An espionage-focused hacker group, Bitter APT, known for targeting China, Pakistan, and Saudi Arabia, has allegedly added Bangladeshi government organisations to its list of targets.
The development comes as part of an ongoing campaign of Bitter Apt that commenced in August last year, reported a number of cybersecurity based news sites on Wednesday.
Bitter, aka APT-C-08 or T-APT-17, is suspected to be a South Asian hacking group motivated primarily by intelligence gathering, with its prominent targets including the energy, engineering and government sectors.

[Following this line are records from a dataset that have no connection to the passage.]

(* ===== verification/Node.v ===== *)
(** * Node: [tools/bridge-cli/src/{node,client}.rs]

    The peer node and the command-line client: the loop that serves a connection
    ([handle_connection]), the server side of a file transfer over the connection
    ([handle_file_transfer]), and the client commands that handshake, ping and send a
    file.  A connection's file transfer works on the stream and
    the file system ([Net]); the node's registry of outbound channels is a map from
    peers to connections.  Nonces, clock readings, the user's answers and the
    lengths of short reads are arguments; what is printed is not modelled. *)
From S2P Require Import Prelude Text External Codec Core Protocol Transport Fs Keys Trust Pairing TransferMsg Transfer Clipboard Session Discovery.

(** What [anyhow] carries: the context and the cause, or the text of [bail!]. *)
Inductive NodeError :=
| NSession (context : string) (e : SessionError)
| NIo (context : string) (e : BridgeError)
| NTransfer (context : string) (e : TransferError)
| NIdentity (context : string) (e : IdentityError)
| NDiscovery (context : string) (e : DiscoveryError)
| NFile (context msg : string)
| NBail (msg : string)
| NPanic (msg : string).

(** ** The stream and the disk of a transfer *)

Notation Net := (Io * Fs)%type.

Definition net_io {A} (context : string) (m : st Io BridgeError A) : st Net NodeError A :=
  st_map_err (NIo context) (zoom fst (λ io n, (io, n.2)) m).
Definition net_fs {A} (context : string) (m : st Fs TransferError A) : st Net NodeError A :=
  st_map_err (NTransfer context) (zoom snd (λ f n, (n.1, f)) m).

Section Wire.
Context `{Postcard Frame, Postcard TransferMessage, Debug Frame, Debug TransferMessage}.

(** [recv_frame().await.context(context)?.context(none)?]. *)
Definition net_recv (context none : string) : st Net NodeError Frame :=
  o ← net_io context recv_frame;
  match o with Some f => mret f | None => fail (NBail none) end.

(** [send_frame(&Frame::Data(msg.to_data_frame()?)).await.context(context)?]. *)
Definition net_send (context : string) (msg : TransferMessage) : st Net NodeError unit :=
  d ← lift (map_err (NTransfer "") (to_data_frame msg));
  net_io context (send_frame (Data d)).

(** The reply a sender waits for: a data frame of the transfer channel. *)
Definition net_reply (context none verb : string) : st Net NodeError TransferMessage :=
  frame ← net_recv context none;
  match frame with
  | Data df => lift (map_err (NTransfer "") (from_data_frame df))
  | other => fail (NBail ("Expected Data frame, " +:+ verb +:+ ": " +:+ debug other))
  end.

(** ** [node.rs]: [handle_file_transfer] *)

Section Server.
Context `{Blake3, Hex}.

Definition of_stop (context : string) (e : stop TransferError) : NodeError :=
  match e with Raise e => NTransfer context e | Panic msg => NPanic msg end.

(** A call of the receiver, which also works on the disk. *)
Definition on_receiver {E A} (f : E → NodeError) (m : st (FileReceiver * Fs) E A) :
    st (FileReceiver * Net) NodeError A :=
  st_map_err f (zoom (λ rn : FileReceiver * Net, (rn.1, rn.2.2)) (λ rf rn, (rf.1, (rn.2.1, rf.2))) m).
Definition on_net {A} (m : st Net NodeError A) : st (FileReceiver * Net) NodeError A :=
  zoom snd (λ n rn, (rn.1, n)) m.

(** The chunk loop; every round receives a frame, so it runs at most once per byte
    that is left on the stream. *)
Fixpoint receive_loop (fuel : nat) (rd : nat → nat) (manifest : FileManifest) :
    st (FileReceiver * Net) NodeError unit :=
  match fuel with
  | O => fail (NBail "unreachable")
  | S fuel' =>
    let file_id := fm_file_id manifest in
    frame ← on_net (net_recv "Failed to receive chunk frame" "Sender disconnected during file transfer");
    chunk_msg ←
      match frame with
      | Data df => lift (map_err (NTransfer "") (from_data_frame df))
      | Control (Disconnect _) => fail (NBail "Sender aborted transfer with Disconnect signal")
      | other => fail (NBail ("Expected Data frame for file transfer, received " +:+ debug other))
      end;
    match chunk_msg with
    | TData chunk =>
      let idx := fc_chunk_index chunk in
      _ ← on_receiver (of_stop "Failed to write received file chunk") (receive_chunk chunk);
      _ ← on_net (net_send "Failed to send chunk Ack" (Ack file_id idx));
      receive_loop fuel' rd manifest
    | Finished fin_id blake3_root_hash =>
      if decide (fin_id ≠ file_id) then fail (NBail "Finished file ID mismatch")
      else if decide (blake3_root_hash ≠ fm_blake3_root_hash manifest) then
        fail (NBail "Finished message root hash mismatch with initial offer manifest")
      else
        final_path ← on_receiver (NTransfer "Blake3 root hash verification failed for received file")
                       (finalize_file rd);
        on_net (net_send "Failed to send TransferMessage::Complete" (Complete file_id))
    | Cancel _ reason => fail (NBail ("Transfer cancelled by sender: " +:+ reason))
    | other => fail (NBail ("Unexpected message during chunk streaming: " +:+ debug other))
    end
  end.

Definition receive_chunks (rd : nat → nat) (manifest : FileManifest) (receiver : FileReceiver) :
    st Net NodeError unit := λ n,
  let '(r, rn) := receive_loop (S (length (rx n.1))) rd manifest (receiver, n) in (r, rn.2).

Definition handle_file_transfer (rd : nat → nat) (payload : list byte) (receive_dir : string) :
    st Net NodeError unit :=
  msg ← lift (map_err (NTransfer "Failed to deserialize TransferMessage payload")
                (TransferMessage_from_bytes payload));
  match msg with
  | Offer manifest =>
    receiver ← net_fs "Failed to initialize file receiver" (to_dir receive_dir manifest);
    let start_chunk := next_expected_chunk receiver in
    _ ← net_send "Failed to send Accept frame" (Accept (fm_file_id manifest) start_chunk);
    receive_chunks rd manifest receiver
  | _ => mret tt
  end.

(** ** [client.rs]: sending a file *)

(** The loop over the sender's chunks: each [next_chunk] that gives a chunk moves
    on, so there are at most [total_chunks] rounds. *)
Fixpoint stream_loop (fuel : nat) (manifest : FileManifest) : st (FileSender * Net) NodeError unit := λ sn,
  match fuel with
  | O => (Err (NBail "unreachable"), sn)
  | S fuel' =>
    let '(sender, n) := sn in
    let '(r, sender) := next_chunk n.2 sender in
    match r with
    | Err e => (Err (NTransfer "Failed to read next file chunk" e), (sender, n))
    | Ok None => (Ok tt, (sender, n))
    | Ok (Some chunk) =>
      let chunk_idx := fc_chunk_index chunk in
      let round : st Net NodeError unit :=
        _ ← net_send "Failed to send file chunk" (TData chunk);
        ack ← net_reply "Failed to receive Chunk Ack" "Peer disconnected mid-transfer" "got";
        match ack with
        | Ack ack_fid ack_idx =>
          if decide (ack_fid ≠ fm_file_id manifest ∨ ack_idx ≠ chunk_idx) then
            fail (NBail ("Ack mismatch: expected chunk " +:+ dec chunk_idx +:+ ", got " +:+ dec ack_idx))
          else mret tt
        | Cancel _ reason => fail (NBail ("Transfer cancelled by peer: " +:+ reason))
        | other => fail (NBail ("Expected Ack frame, got: " +:+ debug other))
        end in
      match round n with
      | (Err e, n) => (Err e, (sender, n))
      | (Ok _, n) => stream_loop fuel' manifest (sender, n)
      end
    end
  end.

Definition stream_chunks (manifest : FileManifest) (sender : FileSender) : st Net NodeError unit := λ n,
  let '(r, sn) := stream_loop (S (Z.to_nat (fm_total_chunks manifest))) manifest (sender, n) in (r, sn.2).

(** [run_send_file] from the offer on. *)
Definition offer_and_stream (file_path : string) (manifest : FileManifest) : st Net NodeError unit :=
  _ ← net_send "Failed to send TransferMessage::Offer" (Offer manifest);
  reply ← net_reply "Failed to receive Accept frame" "Peer closed connection while awaiting Accept" "received";
  '(file_id, start_chunk) ←
    match reply with
    | Accept file_id start_chunk => mret (file_id, start_chunk)
    | Cancel _ reason => fail (NBail ("Peer rejected file transfer: " +:+ reason))
    | other => fail (NBail ("Expected Accept frame from peer, received: " +:+ debug other))
    end;
  if decide (file_id ≠ fm_file_id manifest) then
    fail (NBail ("File ID mismatch in Accept message: expected " +:+ fm_file_id manifest +:+ ", got " +:+ file_id))
  else
    sender ← net_fs "Failed to initialize FileSender" (FileSender_from_file file_path manifest start_chunk);
    _ ← stream_chunks manifest sender;
    _ ← net_send "Failed to send Finished signal" (Finished (fm_file_id manifest) (fm_blake3_root_hash manifest));
    done ← net_reply "Failed to receive Complete frame" "Peer closed connection while awaiting Complete confirmation"
              "got";
    match done with
    | Complete file_id =>
      if decide (file_id ≠ fm_file_id manifest) then
        fail (NBail ("Complete file ID mismatch: expected " +:+ fm_file_id manifest +:+ ", got " +:+ file_id))
      else ignore (net_io "" (send_frame (Control (Disconnect Graceful))))
    | Cancel _ reason => fail (NBail ("Peer rejected file hash verification: " +:+ reason))
    | other => fail (NBail ("Expected Complete confirmation, got: " +:+ debug other))
    end.
End Server.

(** ** [client.rs]: [connect_and_handshake], [run_send_file], [run_ping] *)

Section Client.
Context `{Ed25519, Sha256, Blake3, Hex}.
(** *** Whose connection is whose *)

(** A ceremony changes the state of its session only. *)
Lemma execute_pairing_remote ini confirmer nonce t t' (sw : ActiveSession * World B) :
  remote_node_id (execute_pairing ini confirmer nonce t t' sw).2.1 = remote_node_id sw.1.
Proof.
  set (R := λ x y : ActiveSession * World B, remote_node_id y.1 = remote_node_id x.1).
  assert (Transitive R) by (intros ??? E1 E2; unfold R in *; congruence).
  assert (∀ A (m : st (World B) SessionError A) x, R x (on_world m x).2) as Hw.
  { intros A m x. unfold on_world, zoom. by destruct (m _). }
  assert (∀ session sas x, R x (conclude_pairing session sas x).2) as Hc.
  { intros session sas x. unfold conclude_pairing. apply st_bind_rel; [done|done|intros ? ? _].
    apply st_bind_rel; [done|apply Hw|intros ? ? _]. apply st_bind_rel; [done|apply Hw|].
    intros [] ? _; try done. apply st_bind_rel; [done|done|intros ? ? _].
    apply st_bind_rel; [done|apply Hw|intros ? ? _]. done. }
  assert (∀ x, R x (reject_pairing x).2) as Hj.
  { intros x. unfold reject_pairing. repeat (apply st_bind_rel; [done|first [apply Hw|done]|intros ? ? _]); done. }
  change (R sw (execute_pairing ini confirmer nonce t t' sw).2). unfold execute_pairing.
  apply st_bind_rel; [done|done|intros ? ? _]. apply st_bind_rel; [done|done|intros this ? _].
  destruct ini.
  - destruct (new_initiator _ _ _ _ _) as [session req].
    apply st_bind_rel; [done|apply Hw|intros ? ? _]. apply st_bind_rel; [done|apply Hw|intros [] ? _]; try done.
    destruct (initiator_receive_response _ _ _) as [r0 session']. apply st_bind_rel; [done|done|intros ? ? _].
    by destruct (negb _).
  - apply st_bind_rel; [done|apply Hw|intros [] ? _]; try done.
    apply st_bind_rel; [done|done|intros [[session resp] sas] ? _].
    apply st_bind_rel; [done|apply Hw|intros ? ? _]. by destruct (negb _).
Qed.

Lemma node_round_remote cid dir i (n : Node B) :
  remote_node_id (nd_session (node_round cid dir i n).2) = remote_node_id (nd_session n).
Proof.
  assert (∀ A ctx (m : st Io BridgeError A) (n : Node B), nd_session (on_stream ctx m n).2 = nd_session n) as Hs.
  { intros. unfold on_stream, st_map_err, zoom. by destruct (m _). }
  destruct i as [env|c df]; unfold node_round.
  - unfold mbind at 1, st_bind at 1. pose proof (Hs _ "Failed to read frame" recv_frame n) as Hr.
    destruct (on_stream "Failed to read frame" recv_frame n) as [[[f|]|e] n1]; simpl in *; [|congruence..].
    rewrite <-Hr. destruct f as [h|[y|y|y]|df]; simpl; try done.
    + unfold mbind, st_bind. specialize (Hs _ "" (send_frame (Control (Pong y))) n1).
      destruct (on_stream "" (send_frame (Control (Pong y))) n1) as [[[]|e] n2]; simpl in *; congruence.
    + repeat case_decide; try done.
      * unfold mbind, st_bind, try, on_session, st_map_err, zoom.
        pose proof (execute_pairing_remote false (re_confirm env) (re_nonce env) (re_now env) (re_now' env)
          (nd_session n1, nd_world n1)) as Hp.
        by destruct (execute_pairing _ _ _ _ _ _) as [[sas|e] [s' w']].
      * unfold mbind, st_bind, gets. cbn. by destruct (negb _).
      * unfold mbind, st_bind, gets. cbn. destruct (state_is_trusted _); [|done].
        unfold on_transfer, zoom. by destruct (handle_file_transfer _ _ _ _) as [[[]|e] nf].
  - unfold mbind, st_bind, gets. cbn. destruct (state_is_trusted _); [|done].
    unfold ignore, on_stream, st_map_err, zoom. cbn. by destruct (send_frame _ _).
Qed.

(** *** The invariant of a running node *)

Record runtime_inv (rt : Runtime B) : Prop := {
  ri_registry k id : rt_registry rt !! k = Some id →
    (id < rt_next rt)%nat ∧ ∀ c, rt_conns rt !! id = Some c → remote_node_id (rc_session c) = k;
  ri_conns id c : rt_conns rt !! id = Some c →
    (id < rt_next rt)%nat ∧ (length (rc_queue c) ≤ OUTBOUND_CAPACITY)%nat }.

Lemma rt_settle_inv id c q r (n : Node B) rt :
  runtime_inv rt → rt_conns rt !! id = Some c → (length q ≤ OUTBOUND_CAPACITY)%nat →
  remote_node_id (nd_session n) = remote_node_id (rc_session c) →
  (∀ k x, nd_registry n !! k = Some x → (x = id ∧ k = remote_node_id (rc_session c)) ∨ rt_registry rt !! k = Some x) →
  runtime_inv (rt_settle id q r n rt).
Proof.
  intros [Hr Hc] Ec Hq Hrem Hreg. destruct (Hc _ _ Ec) as [Hid _].
  assert (∀ k x, nd_registry n !! k = Some x → (x < rt_next rt)%nat
    ∧ ∀ c0, rt_conns rt !! x = Some c0 → remote_node_id (rc_session c0) = k) as Hreg'.
  { intros k x [[-> ->]|E]%Hreg; [|by apply Hr]. split; [done|]. intros c0 E0. by simplify_eq. }
  destruct r as [[]|e]; split; cbn.
  - intros k x E. destruct (Hreg' _ _ E) as [? Hx]. split; [done|].
    intros c0 [[<- <-]|[? E0]]%lookup_insert_Some; [|by apply Hx]. cbn. rewrite Hrem. by apply Hx.
  - intros id' c0 [[<- <-]|[? E0]]%lookup_insert_Some; [done|by apply Hc].
  - intros k x [? E]%lookup_delete_Some. destruct (Hreg' _ _ E) as [? Hx]. split; [done|].
    intros c0 [? E0]%lookup_delete_Some. by apply Hx.
  - intros id' c0 [? E0]%lookup_delete_Some. by apply Hc.
  - intros k x E. destruct (Hreg' _ _ E) as [? Hx]. split; [done|].
    intros c0 [? E0]%lookup_delete_Some. by apply Hx.
  - intros id' c0 [? E0]%lookup_delete_Some. by apply Hc.
Qed.

Lemma rt_round_inv id i rt : runtime_inv rt → runtime_inv (rt_round id i rt).
Proof.
  intros Hi. unfold rt_round. destruct (rt_conns rt !! id) as [c|] eqn:Ec; [|done].
  set (n := {| nd_session := rc_session c; nd_world := shared_world (rc_io c) rt; nd_registry := rt_registry rt |}).
  assert (∀ j q, (length q ≤ length (rc_queue c))%nat →
    runtime_inv (let '(r, n') := node_round id (rt_receive_dir rt) j n in rt_settle id q r n' rt)) as Hround.
  { intros j q Hq. pose proof (node_round_registry id (rt_receive_dir rt) j n) as Hreg.
    pose proof (node_round_remote id (rt_receive_dir rt) j n) as Hrem.
    destruct (node_round id (rt_receive_dir rt) j n) as [r n']. simpl in *.
    apply (rt_settle_inv _ c); [done|done| |done|].
    - destruct (ri_conns _ Hi _ _ Ec). lia.
    - intros k x Hk. rewrite <-Hrem. by apply Hreg. }
  destruct i as [env|consumed]; [by apply Hround|]. destruct (rc_queue c) as [|df q]; [done|].
  apply Hround. simpl. lia.
Qed.

Lemma rt_broadcast_inv rt : runtime_inv rt → runtime_inv (rt_broadcast rt).
Proof.
  intros [Hr Hc]. unfold rt_broadcast.
  destruct (rt_cast rt) as [|f|]; [by destruct (recv_at _ _ _) as [[]| |]; split| |by split].
  case_decide as Hroom; [|by split]. split; cbn.
  - intros k id E. destruct (Hr _ _ E) as [? Hk]. split; [done|]. intros c Ec. rewrite map_lookup_imap in Ec.
    destruct (rt_conns rt !! id) as [c0|] eqn:E0; [|done]. simpl in Ec. injection Ec as <-.
    by destruct (registered rt id); apply (Hk c0).
  - intros id c Ec. rewrite map_lookup_imap in Ec.
    destruct (rt_conns rt !! id) as [c0|] eqn:E0; [|done]. simpl in Ec. injection Ec as <-.
    destruct (Hc _ _ E0) as [? Hq]. split; [done|]. destruct (registered rt id) eqn:Eg; [|done]. cbn.
    specialize (Hroom id c0 E0 Eg). apply bool_decide_eq_true in Hroom. rewrite length_app. simpl. lia.
Qed.

Lemma runtime_step_inv i rt : runtime_inv rt → runtime_inv (runtime_step i rt).
Proof.
  intros Hi. destruct i as [io sn now| |id i|content now| |i now]; cbn [runtime_step]; try done.
  - unfold rt_accept. destruct Hi as [Hr Hc].
    destruct (server_handshake _ _ _ _ _ _ _) as [[session|e] w]; [|by split].
    assert (rt_conns rt !! rt_next rt = None) as Hfresh.
    { destruct (rt_conns rt !! rt_next rt) as [c|] eqn:E; [|done]. apply Hc in E. lia. }
    assert (∀ k id, rt_registry rt !! k = Some id → (id < S (rt_next rt))%nat ∧ ∀ c,
      <[rt_next rt := {| rc_session := session; rc_io := w_io w; rc_queue := [] |}]> (rt_conns rt) !! id = Some c →
      remote_node_id (rc_session c) = k) as Hold.
    { intros k id E. destruct (Hr _ _ E) as [? Hk]. split; [lia|].
      intros c [[<- _]|[_ E0]]%lookup_insert_Some; [lia|by apply Hk]. }
    split; cbn.
    + intros k id. destruct (state_is_trusted _); [|by apply Hold].
      intros [[<- <-]|[_ E]]%lookup_insert_Some; [|by apply Hold]. split; [lia|].
      intros c E. rewrite lookup_insert_eq in E. by injection E as <-.
    + intros id c [[<- <-]|[_ E]]%lookup_insert_Some; [cbn; lia|]. apply Hc in E. lia.
  - by apply rt_round_inv.
  - by destruct Hi.
  - by apply rt_broadcast_inv.
  - by destruct Hi.
Qed.

Lemma runtime_run_inv inputs rt : runtime_inv rt → runtime_inv (runtime_run inputs rt).
Proof.
  revert rt. induction inputs as [|i inputs IH]; intros rt Hi; [done|]. simpl. by apply IH, runtime_step_inv.
Qed.

(** *** The trust store stays readable *)

(** Every row of the table is that of a peer. *)
Definition readable (t : gmap string Row) : Prop := ∃ m, represents t m.
Definition keeps_readable (t t' : gmap string Row) : Prop := readable t → readable t'.
#[local] Instance keeps_readable_preorder : PreOrder keeps_readable.
Proof. split; unfold keeps_readable; [by intros t ?|]. intros t1 t2 t3. auto. Qed.

(** The clock readings of an input are [u64]. *)
Definition clocked (i : RtInput) : Prop :=
  match i with
  | RtAccept _ _ now => in_width 64 now
  | RtConnRound _ (RtFrame env) => in_width 64 (re_now env) ∧ in_width 64 (re_now' env)
  | _ => True
  end.

Section Readable.
Context `{!Ed25519Laws, !HexLaws}.

Lemma seen_readable now n t :
  in_width 64 now → keeps_readable t (alter (row_set_last_seen (as_i64 now)) (NodeId_to_hex n) t).
Proof. intros Hn [m Hm]. exists (a_op (OSeen n now) m). exact (op_represents (OSeen n now) t m Hn Hm). Qed.

(** The peer a pairing session is with has the clock readings of this device. *)
Definition session_clocked (s : PairingSession) : Prop := ∀ p, ps_remote_peer s = Some p → peer_ok p.

Definition sw_readable (x y : ActiveSession * World B) : Prop := table_rel keeps_readable x.2 y.2.
#[local] Instance sw_readable_preorder : PreOrder sw_readable.
Proof. split; [intros x; unfold sw_readable, table_rel; reflexivity|]. intros x y z. unfold sw_readable, table_rel. by etrans. Qed.

Lemma on_world_readable {A} (m : st (World B) SessionError A) (x : ActiveSession * World B) :
  (∀ w, io_only w (m w).2) → sw_readable x (on_world m x).2.
Proof.
  intros Hm. destruct x as [s w]. unfold on_world, zoom, sw_readable, table_rel, keeps_readable. specialize (Hm w).
  cbn. destruct (m w) as [r w']. destruct Hm as [E _]. cbn in *. by rewrite E.
Qed.

Lemma conclude_readable session sas (x : ActiveSession * World B) :
  session_clocked session → sw_readable x (conclude_pairing session sas x).2.
Proof.
  intros Hc. destruct x as [s w]. pose proof (conclude_cases session sas s w) as H'.
  destruct (conclude_pairing session sas (s, w)) as [r [s' w']]. destruct H' as (_ & _ & H'). unfold sw_readable, table_rel, keeps_readable. cbn.
  destruct H' as [(e & _ & _ & ->)|(conf & p & _ & _ & Hf & ->)]; [done|]. intros [m Hm].
  assert (peer_ok p) as Hp.
  { destruct (finalize_cases conf session) as [[e E]|(? & q & ? & _ & Hq & _ & _ & _ & _ & E)]; rewrite E in Hf;
      simplify_eq/=. exact (Hc q Hq). }
  exists (a_op (OSave p) m). exact (op_represents (OSave p) _ _ Hp Hm).
Qed.

Lemma answered_readable (yes : bool) session sas (x : ActiveSession * World B) :
  session_clocked session →
  sw_readable x ((if negb yes then reject_pairing else conclude_pairing session sas) x).2.
Proof.
  intros Hc. destruct yes; cbn; [by apply conclude_readable|]. destruct x as [s w].
  pose proof (reject_cases s w) as H'. destruct (reject_pairing (s, w)) as [r [s' w']].
  destruct H' as (_ & (E & _) & _). unfold sw_readable, table_rel, keeps_readable. cbn. by rewrite E.
Qed.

As per the findings of cybersecurity firm Cisco Talos, the ongoing campaign targeted an elite unit of the Bangladesh government with a themed lure document alleging to relate to the regular operational tasks in the victim's organisation.
The lure document is a spear-phishing email sent to high-ranking officers of the Rapid Action Battalion (RAB), Cisco Talos added, saying that such emails contain either a malicious RTF document or a Microsoft Excel spreadsheet weaponized to exploit known vulnerabilities.
However, TBS tried to reach RAB high officials regarding this cyber-attack and did not get any comment on the matter.
ANM Imranuddin Khan, assistant director of RAB Legal & Media wing told TBS that their media wing director is out of the country now.
"We can't comment on the issue right now. Once he is back in the country he can comment," added Imranuddin.
TBS also tried to contact RAB Deputy Director Major Roisul Azam about the issue, but he was unavailable for comment.
The originating IP address and header information indicated that the emails were sent from mail servers based in Pakistan and the actor spoofed the sender details to make the email appear as though it was sent from Pakistani government organisations.
Cisco Talos compiled a list of fake sender email addresses from this campaign.
Once the victim opens the maldoc, the Equation Editor application is automatically launched to run the embedded objects containing the shellcode to exploit known vulnerabilities described as CVE-2017-11882, CVE-2018-0798 and CVE-2018-0802 – all in Microsoft Office – which then download the trojan from the hosting server and run it on the victim's machine.
The trojan masquerades as a Windows Security update service and allows the malicious actor to perform remote code execution, opening the door to other activities by installing other tools. In this campaign, the trojan runs itself but the actor has other RATs and downloaders in their arsenal.
The cyber security firm commented that such surveillance campaigns could allow threat actors to access the organisation's confidential information and give their handlers an advantage over their competitors, regardless of whether they are state-sponsored.
"Bangladesh fits the profile we have defined for this threat actor, previously targeting Southeast Asian countries including China, Pakistan, and Saudi Arabia," Vitor Ventura, lead security researcher at Cisco Talos (EMEA and Asia), was quoted as saying by The Hacker News.
"And now, in this latest campaign, they have widened their reach to Bangladesh. Any new country in southeast Asia being targeted by Bitter APT shouldn't be of surprise," he added.
The cybersecurity expert said that the actors (hackers) often change their tools to avoid detection or attribution and this is part of the lifecycle of a threat actor showing its capability and determination.
As is typically observed in other social engineering attacks of this kind, the missives are designed to lure the recipients into opening a weaponised RTF document or a Microsoft Excel spreadsheet that exploits previously known flaws in the software to deploy a new trojan dubbed "ZxxZ."
ZxxZ, named so after a separator used by the malware when sending information back to the C2 server, is a 32-bit Windows executable compiled in Visual C++.
While the malicious RTF document exploits a memory corruption vulnerability in Microsoft Office's Equation Editor (CVE-2017-11882), the Excel file abuses two remote code execution flaws, CVE-2018-0798 and CVE-2018-0802, to activate the infection sequence, wrote The Hacker News.